La situazione della coltura del mais in Italia dopo Expo 2015
Ad oltre un anno dall’inaugurazione di Expo 2015, conclusa con la sottoscrizione della Carta di Milano da parte dei Paesi partecipanti e con la fitta serie di dichiarazioni d’intenti, mirate a conseguire l’obiettivo fondamentale di garantire un equo accesso al cibo a tutti, il mondo degli agricoltori si ritrova a fare da sé i conti di sempre, cercando ispirazione nella vasta nebulosa di riflessioni e proposte che gli arrivano da quella che è oggi l’informazione in agricoltura in Italia.
E si era parlato anche di Mais nelle intense e febbrili giornate che hanno caratterizzato la seconda parte dell’Expo milanese, dai primi di settembre, quando sono scesi finalmente in campo i produttori europei associati nella Confederazione Europea della Produzione di Mais (CEPM) , di cui fa parte anche l’Associazione Maiscoltori Italiani (AMI), efficacemente guidata da quindici anni dal dottore agronomo Marco Aurelio Pasti di Eraclea (Venezia), uno dei più noti esponenti della grande Famiglia di bonificatori e di valenti agricoltori del Basso Piave.
Oltre all’AMI italiana, la CEPM rappresenta oggi una decina di Paesi della UE 28, praticamente la totalità dei 15 milioni di ettari coltivati a Mais in Europa.

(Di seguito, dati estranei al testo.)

(** The headers of a packet that key [k] describes: [tagged] gives an 802.1Q
    tag, [cfi] its CFI bit, [other] the IPv4 header bytes the key does not
    hold (version, length, identification, fragment field, checksum). *)
Record ip_other := IpOther { o_ver : Z; o_len : list Z; o_id : list Z; o_frag : Z; o_csum : list Z }.

Definition vlan_part (tagged : bool) (cfi : bool) (k : flow_key) : list Z :=
  if tagged then be16 ETHER_TYPE_VLAN ++ be16 (vlan_id k + (if cfi then 4096 else 0) + vlan_prio k * 8192) else [].

Definition ip_part (o : ip_other) (k : flow_key) : list Z :=
  if ether_type k =? ETHER_TYPE_IPv4 then
    [o_ver o; ip_tos k] ++ o_len o ++ o_id o ++ be16 (o_frag o) ++ [ip_ttl k; ip_proto k] ++ o_csum o
    ++ be32 (ip_src k) ++ be32 (ip_dst k)
  else [].

Definition tran_part (k : flow_key) : list Z :=
  if (ip_proto k =? IPPROTO_TCP) || (ip_proto k =? IPPROTO_UDP) then be16 (tran_src_port k) ++ be16 (tran_dst_port k)
  else if ip_proto k =? IPPROTO_ICMP then [tran_src_port k; tran_dst_port k]
  else [].

Definition key_frame (tagged cfi : bool) (o : ip_other) (k : flow_key) : list Z :=
  ether_dst k ++ ether_src k ++ vlan_part tagged cfi k ++ be16 (ether_type k) ++ ip_part o k ++ tran_part k.

(** The fragment type of an IPv4 fragment field. *)
Definition frag_type (frag : Z) : Z :=
  if negb (frag mod 8192 =? 0) then OVS_FRAG_TYPE_LATER
  else if Z.testbit frag 13 then OVS_FRAG_TYPE_FIRST else OVS_FRAG_TYPE_NONE.

(** The keys that describe a packet: fields the packet does not have are 0. *)
Record key_wf (tagged : bool) (o : ip_other) (k : flow_key) : Prop := {
  kw_dst : length (ether_dst k) = 6%nat;
  kw_src : length (ether_src k) = 6%nat;
  kw_type : is_u 16 (ether_type k);
  kw_vlan : if tagged then is_u 12 (vlan_id k) /\ is_u 3 (vlan_prio k)
            else vlan_id k = 0 /\ vlan_prio k = 0 /\ ether_type k <> ETHER_TYPE_VLAN;
  kw_ip : if ether_type k =? ETHER_TYPE_IPv4
          then is_u 8 (ip_tos k) /\ is_u 8 (ip_ttl k) /\ is_u 8 (ip_proto k) /\ is_u 32 (ip_src k) /\ is_u 32 (ip_dst k) /\
               is_u 16 (o_frag o) /\ ip_frag k = frag_type (o_frag o) /\
               is_u 8 (o_ver o) /\ length (o_len o) = 2%nat /\ length (o_id o) = 2%nat /\ length (o_csum o) = 2%nat
          else ip_src k = 0 /\ ip_dst k = 0 /\ ip_proto k = 0 /\ ip_tos k = 0 /\ ip_ttl k = 0 /\ ip_frag k = 0;
  kw_tran : if (ip_frag k =? OVS_FRAG_TYPE_LATER) then tran_src_port k = 0 /\ tran_dst_port k = 0
            else if (ip_proto k =? IPPROTO_TCP) || (ip_proto k =? IPPROTO_UDP)
            then is_u 16 (tran_src_port k) /\ is_u 16 (tran_dst_port k)
            else if ip_proto k =? IPPROTO_ICMP then is_u 8 (tran_src_port k) /\ is_u 8 (tran_dst_port k)
            else tran_src_port k = 0 /\ tran_dst_port k = 0;
  kw_port : is_u8 (in_port k)
}.

Lemma load_bytes_known pre l x o i n :
  o = zlen pre + i -> 0 <= i -> 0 <= n -> i + n <= zlen l -> take (Z.to_nat n) (drop (Z.to_nat i) l) = x ->
  load_bytes (pre ++ l) o n = Ok x.
Proof.
  intros -> Hi Hn Hl <-. rewrite load_bytes_shift by done. unfold load_bytes, in_range.
  by rewrite !(proj2 (Z.leb_le _ _)) by lia.
Qed.

Lemma load_le_known pre l x o i n :
  o = zlen pre + i -> 0 <= i -> i + Z.of_nat n <= zlen l -> take n (drop (Z.to_nat i) l) = x ->
  load_le n (pre ++ l) o = Ok (le_combine x).
Proof.
  intros -> Hi Hl <-. unfold load_le. erewrite load_bytes_known; [done|done|done|lia|done|].
  by rewrite Nat2Z.id.
Qed.

(** Evaluates the next load, at offset [i] of the bytes after [pre]. *)
Ltac load_known i :=
  unfold load8, load16, load32;
  let j := eval compute in (Z.to_nat i) in
  lazymatch goal with
  | |- (load_bytes (?p ++ ?l) ?o ?n ≫= _) = _ =>
      let k := eval compute in (Z.to_nat n) in
      let x := eval cbn [take drop] in (take k (drop j l)) in
      rewrite (load_bytes_known p l x o i n ltac:(lia) ltac:(lia) ltac:(lia)
                 ltac:(unfold zlen; cbn [length]; lia) eq_refl)
  | |- (load_le ?n (?p ++ ?l) ?o ≫= _) = _ =>
      let x := eval cbn [take drop] in (take n (drop j l)) in
      rewrite (load_le_known p l x o i n ltac:(lia) ltac:(lia) ltac:(unfold zlen; cbn [length]; lia) eq_refl)
  end;
  bind.

Lemma ntohs_be16 v : is_u 16 v -> ntohs (le_combine [v / 256; v mod 256]) = v.
Proof. unfold is_u, ntohs, bswap. intros. cbn. zdiv. Qed.

Lemma ntohl_be32 v : is_u 32 v -> ntohl (le_combine [v / 65536 / 256; (v / 65536) mod 256; v mod 65536 / 256; (v mod 65536) mod 256]) = v.
Proof. unfold is_u, ntohl, bswap. intros. cbn. zdiv. Qed.

Lemma frag_offset_be v :
  is_u 16 v -> (Z.land (le_combine [v / 256; v mod 256]) (ntohs IPV4_HDR_OFFSET_MASK) =? 0) = (v mod 8192 =? 0).
Proof.
  unfold is_u. intros Hv. cbn [le_combine]. set (x := _ + _).
  assert (0 <= v / 256 < 256) as Hh by zdiv. assert (0 <= v mod 256 < 256) as Hl by zdiv.
  change (ntohs IPV4_HDR_OFFSET_MASK) with (Z.lor (Z.shiftl (Z.ones 8) 8) (Z.ones 5)).
  rewrite Z.land_lor_distr_r, Z.land_ones by done.
  assert (Z.land x (Z.shiftl (Z.ones 8) 8) = 256 * (v mod 256)) as ->.
  { transitivity (Z.shiftl (Z.land (Z.shiftr x 8) (Z.ones 8)) 8).
    - apply Z.bits_inj'. intros m Hm. rewrite Z.land_spec, !Z.shiftl_spec by done.
      destruct (Z.lt_ge_cases m 8).
      + rewrite !(Z.testbit_neg_r _ (m - 8)) by lia. apply andb_false_r.
      + rewrite Z.land_spec, Z.shiftr_spec by lia. by replace (m - 8 + 8) with m by lia.
    - rewrite Z.shiftr_div_pow2, Z.land_ones, Z.shiftl_mul_pow2 by done. subst x. zdiv. }
  apply eq_true_iff_eq. rewrite !Z.eqb_eq, Z.lor_eq_0_iff. subst x. clear -Hv Hh Hl. split; intros; zdiv.
Qed.

Lemma frag_mf_be v :
  is_u 16 v -> (Z.land (le_combine [v / 256; v mod 256]) (ntohs IPV4_HDR_MF_FLAG) =? 0) = negb (Z.testbit v 13).
Proof.
  unfold is_u. intros Hv. cbn [le_combine]. set (x := _ + _).
  change (ntohs IPV4_HDR_MF_FLAG) with (2 ^ 5). rewrite land_pow2 by done.
  assert (Z.testbit x 5 = Z.testbit v 13) as ->.
  { change 13 with (5 + 8). rewrite <- Z.div_pow2_bits, <- (Z.mod_pow2_bits_low x 8) by done.
    f_equal. subst x. zdiv. }
  by destruct (Z.testbit v 13).
Qed.

Ltac destruct_list l n :=
  lazymatch n with
  | O => destruct l; [|done]
  | S ?n' => let x := fresh "x" in destruct l as [|x l]; [done|]; destruct_list l n'
  end.

(** The key after the Ethernet part. *)
Definition ether_key (port : Z) (k : flow_key) : flow_key :=
  FlowKey port (ether_dst k) (ether_src k) (ether_type k) (vlan_id k) (vlan_prio k) 0 0 0 0 0 0 0 0.

Lemma vlan_tci_fields (cfi : bool) id prio :
  is_u 12 id -> is_u 3 prio ->
  let tci := id + (if cfi then 4096 else 0) + prio * 8192 in
  is_u 16 tci /\ Z.land tci VLAN_ID_MASK = id /\ u8 (Z.shiftr tci VLAN_PRIO_SHIFT) = prio.
Proof.
  intros Hid Hp tci. unfold is_u in *. assert (0 <= tci < 65536) by (subst tci; destruct cfi; lia).
  split; [done|]. split.
  - change VLAN_ID_MASK with (Z.ones 12). rewrite Z.land_ones by done. subst tci. destruct cfi; zdiv.
  - rewrite Z.shiftr_div_pow2 by done. unfold u8, wrap, VLAN_PRIO_SHIFT. subst tci. destruct cfi; zdiv.
Qed.

Lemma extract_ether_frame tagged cfi o k pre rest port :
  key_wf tagged o k ->
  extract_ether (pre ++ ether_dst k ++ ether_src k ++ vlan_part tagged cfi k ++ be16 (ether_type k) ++ rest)
    (zlen pre) port empty_key
  = Ok (ether_key port k, zlen pre + if tagged then 18 else 14).
Proof.
  intros [Hd Hs Ht Hv _ _]. unfold extract_ether, ether_key. destruct k as [ip d s t vid vp]. simpl in *.
  destruct_list d 6%nat. destruct_list s 6%nat. destruct tagged; unfold vlan_part; simpl.
  - destruct Hv as [Hv1 Hv2]. load_known 0. load_known 6. load_known 12.
    rewrite ntohs_be16 by (unfold is_u, ETHER_TYPE_VLAN; lia).
    simpl. unfold sizeof_ether_hdr, sizeof_vlan_hdr. load_known 14. load_known 16.
    destruct (vlan_tci_fields cfi vid vp Hv1 Hv2) as (Hu & H1 & H2).
    rewrite (ntohs_be16 (_ + _)) by done. rewrite H1, H2. rewrite ntohs_be16 by done.
    do 2 f_equal. lia.
  - destruct Hv as (-> & -> & Hne). load_known 0. load_known 6. load_known 12.
    rewrite ntohs_be16 by done. simpl. rewrite (proj2 (Z.eqb_neq _ _)) by done. done.
Qed.

(** The key after the IPv4 part. *)
Definition ip_key (port : Z) (k : flow_key) : flow_key :=
  FlowKey port (ether_dst k) (ether_src k) (ether_type k) (vlan_id k) (vlan_prio k)
    (ip_src k) (ip_dst k) (ip_proto k) (ip_tos k) (ip_ttl k) (ip_frag k) 0 0.

Lemma le_combine_one x : le_combine [x] = x.
Proof. simpl. lia. Qed.

Lemma extract_ipv4_frame tagged o k pre rest port :
  key_wf tagged o k ->
  extract_ipv4 (pre ++ ip_part o k ++ rest) (zlen pre) (ether_key port k)
  = Ok (ip_key port k, zlen pre + zlen (ip_part o k), ip_frag k =? OVS_FRAG_TYPE_LATER).
Proof.
  intros [_ _ _ _ Hip _]. unfold extract_ipv4, ip_part, ip_key. cbn [ether_type ether_key].
  destruct (ether_type k =? ETHER_TYPE_IPv4).
  - destruct Hip as (Htos & Httl & Hproto & Hsrc & Hdst & Hfr & Hft & Hver & Hlen & Hid & Hcs).
    destruct o as [ver len id frag cs]. simpl in *.
    destruct_list len 2%nat. destruct_list id 2%nat. destruct_list cs 2%nat. simpl.
    load_known 16. load_known 12. load_known 9. load_known 1. load_known 8. load_known 6.
    rewrite !le_combine_one, !ntohl_be32 by done. rewrite frag_offset_be, frag_mf_be by done.
    rewrite Hft. unfold frag_type. rewrite negb_involutive.
    destruct (frag mod 8192 =? 0); cbn [negb]; [destruct (Z.testbit frag 13)|]; reflexivity.
  - destruct Hip as (-> & -> & -> & -> & -> & ->). rewrite Z.add_0_r. done.
Qed.

Lemma extract_tran_frame tagged o k pre rest port :
  key_wf tagged o k -> ip_frag k <> OVS_FRAG_TYPE_LATER ->
  extract_tran (pre ++ tran_part k ++ rest) (zlen pre) (ip_key port k)
  = Ok (set_tran (tran_src_port k) (tran_dst_port k) (ip_key port k)).
Proof.
  intros [_ _ _ _ _ Htr] Hnl. rewrite (proj2 (Z.eqb_neq _ _) Hnl) in Htr.
  unfold extract_tran, tran_part. cbn [ip_proto ip_key].
  destruct (_ || _); [|destruct (ip_proto k =? IPPROTO_ICMP)].
  - destruct Htr as [H1 H2]. simpl. load_known 2. load_known 0. by rewrite !ntohs_be16.
  - simpl. load_known 1. load_known 0. by rewrite !le_combine_one.
  - destruct Htr as [-> ->]. done.
Qed.

(** Abstract traces of commands. *)
Inductive fmap_trace : fmap -> list flow_op -> list Z -> fmap -> Prop :=
| trace_nil m m' : fmap_eq m m' -> fmap_trace m [] [] m'
| trace_cons m op rc m1 ops rcs m' :
    fmap_step m op rc m1 -> fmap_trace m1 ops rcs m' -> fmap_trace m (op :: ops) (rc :: rcs) m'.

(** ** Properties *)

Section FlowProperties.
Context {hash : Type} `{Hash : RteHash flow_key hash} `{!RteHashLaws flow_key hash MAX_FLOWS}.

Lemma get_flow_spec c k (t : flow_table hash) :
  ft_wf t ->
  match flow_map t k with
  | Some (a, s) => exists pos, is_pos pos /\ flow_table_get_flow c k t = Ok (pos, Some (k, a, stats_out c s))
  | None => flow_table_get_flow c k t = Ok (-1, None)
  end.
Proof.
  intros Hwf. unfold flow_map, flow_table_get_flow. destruct (hash_pos (handle t) k) as [p|] eqn:Ep.
  - destruct (wf_pos _ Hwf _ _ Ep) as (e & Ee & Hen & <-). rewrite Ee, (lookup_some _ _ _ Ep).
    pose proof (pos_range _ _ _ Ep) as Hr. rewrite (bad_pos_false _ Hr). exists p. split; [done|].
    unfold copy_entry_from_table. rewrite Ee. bind. by rewrite Hen.
  - rewrite (lookup_none _ _ Ep). by rewrite bad_pos_neg.
Qed.

(** C5: the flow table refines the finite map from keys to actions and
    statistics. On a well-formed table every sequence of add, modify, delete and
    delete-all commands runs without a fault, keeps the table well-formed, and is
    a trace of the map: an add of a new key inserts its actions with zero
    statistics or, when the hash has no room, fails with -1 and changes nothing;
    an add of a present key and a modify or delete of an absent key return -1
    and change nothing; a modify replaces the actions and resets the statistics
    only when asked; a delete removes exactly its key; delete-all empties the map. *)
Theorem flow_table_refines_map ops (t : flow_table hash) :
  ft_wf t ->
  exists rcs t', run_ops ops t = Ok (rcs, t') /\ ft_wf t' /\ fmap_trace (flow_map t) ops rcs (flow_map t').
Proof.
  revert t. induction ops as [|op ops IH]; intros t Hwf.
  - exists [], t. do 2 (split; [done|]). by constructor.
  - destruct (run_op_refines op t Hwf) as (rc & t1 & E1 & Hwf1 & Hs).
    destruct (IH t1 Hwf1) as (rcs & t2 & E2 & Hwf2 & Ht).
    exists (rc :: rcs), t2. simpl. rewrite E1. bind. rewrite E2. bind. do 2 (split; [done|]).
    by econstructor.
Qed.

(** [flow_table_get_flow] reads the map: for a present key it returns the
    key's position with its actions and statistics, the time of last use
    translated to the monotonic clock; for an absent key it returns -1. *)
Theorem flow_table_get_flow_correct c k (t : flow_table hash) :
  ft_wf t ->
  match flow_map t k with
  | Some (a, s) => exists pos, is_pos pos /\ flow_table_get_flow c k t = Ok (pos, Some (k, a, stats_out c s))
  | None => flow_table_get_flow c k t = Ok (-1, None)
  end.
Proof. apply get_flow_spec. Qed.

Lunedì 7 settembre, presso il Padiglione dell’Unione Europea, la CEPM ha presentato un’originale relazione sulla coltura del Mais di Sylvie Brunel, una docente dell’Università degli Studi parigina della Sorbona, geografa e scrittrice, dga anni impegnata sui temi della fame nel mondo e dello sviluppo sostenibile.
Nella presentazione dell’evento, il Presidente della CEPM Cristophe Terrain aveva sottolineato la grande opportunità dell’Expo milanese che, con il tema della Nutrizione del Pianeta, poneva l’agricoltura di fronte alla scena mondiale, rappresentata dai 20 milioni di visitatori attesi.